### [Task to carry out]
Each line in the entries below that holds the string "match" is to be listed.

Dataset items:
● ● ● ● ● ● ●

(* ===== verification/Filepath.v ===== *)
(** * File paths

    The functions of Go's [path/filepath] (on Unix) that [merge.go] uses, and
    [mergeDirPath]. *)
From S2P Require Import Prelude.
Open Scope Z_scope.

Definition slash : byte := x2f.
Definition dot : bytes := $".".
Definition dotdot : bytes := $"..".

(** Split at the slashes. *)
Fixpoint split_path (p : bytes) : list bytes :=
  match p with
  | [] => [[]]
  | c :: p =>
      if decide (c = slash) then [] :: split_path p
      else match split_path p with [] => [[c]] | x :: xs => (c :: x) :: xs end
  end.

Fixpoint join_path (xs : list bytes) : bytes :=
  match xs with
  | [] => []
  | [x] => x
  | x :: xs => x ++ slash :: join_path xs
  end.

Definition rooted (p : bytes) : bool := bool_decide (head p = Some slash).

(** The elements left by [filepath.Clean], the last first. *)
Definition clean_step (root : bool) (acc : list bytes) (x : bytes) : list bytes :=
  if decide (x = []) then acc
  else if decide (x = dot) then acc
  else if decide (x = dotdot) then
    match acc with
    | [] => if root then [] else [dotdot]
    | y :: acc' => if decide (y = dotdot) then dotdot :: acc else acc'
    end
  else x :: acc.

Definition filepath_Clean (p : bytes) : bytes :=
  let root := rooted p in
  let r := (if root then [slash] else []) ++ join_path (rev (fold_left (clean_step root) (split_path p) [])) in
  if decide (r = []) then dot else r.

(** [filepath.Dir]: all but the last element, cleaned. *)
Definition filepath_Dir (p : bytes) : bytes :=
  match rev (split_path p) with
  | _ :: [] | [] => filepath_Clean []
  | _ :: dir => filepath_Clean (join_path (rev dir) ++ [slash])
  end.

(** [filepath.Base]: the last element, trailing slashes removed. *)
Definition filepath_Base (p : bytes) : bytes :=
  if decide (p = []) then dot else
  match filter (fun x => x <> []) (rev (split_path p)) with
  | [] => [slash]
  | x :: _ => x
  end.

Definition filepath_Join (xs : list bytes) : bytes :=
  match filter (fun x => x <> []) xs with
  | [] => []
  | xs => filepath_Clean (join_path xs)
  end.

(** ** [mergeDirPath] of [merge.go] *)
Definition mergeDirSuffixName : bytes := $"-merge".

Definition mergeDirPath (dirPath : bytes) : bytes :=
  let dir := filepath_Dir (filepath_Clean dirPath) in
  let base := filepath_Base dirPath in
  filepath_Join [dir; base ++ mergeDirSuffixName].

Example mergeDirPath_abs : mergeDirPath ($"/tmp/rosedb") = $"/tmp/rosedb-merge".
Proof. vm_compute. reflexivity. Qed.
Example mergeDirPath_slash : mergeDirPath ($"/tmp//data/../rosedb/") = $"/tmp/rosedb-merge".
Proof. vm_compute. reflexivity. Qed.
Example mergeDirPath_rel : mergeDirPath ($"data") = $"data-merge".
Proof. vm_compute. reflexivity. Qed.
Example mergeDirPath_up : mergeDirPath ($"../data") = $"../data-merge".
Proof. vm_compute. reflexivity. Qed.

● ● ● ● ● ● ●

### [Response]
  match p with
      else match split_path p with [] => [[c]] | x :: xs => (c :: x) :: xs end
  match xs with
    match acc with
  match rev (split_path p) with
  match filter (fun x => x <> []) (rev (split_path p)) with
  match filter (fun x => x <> []) xs with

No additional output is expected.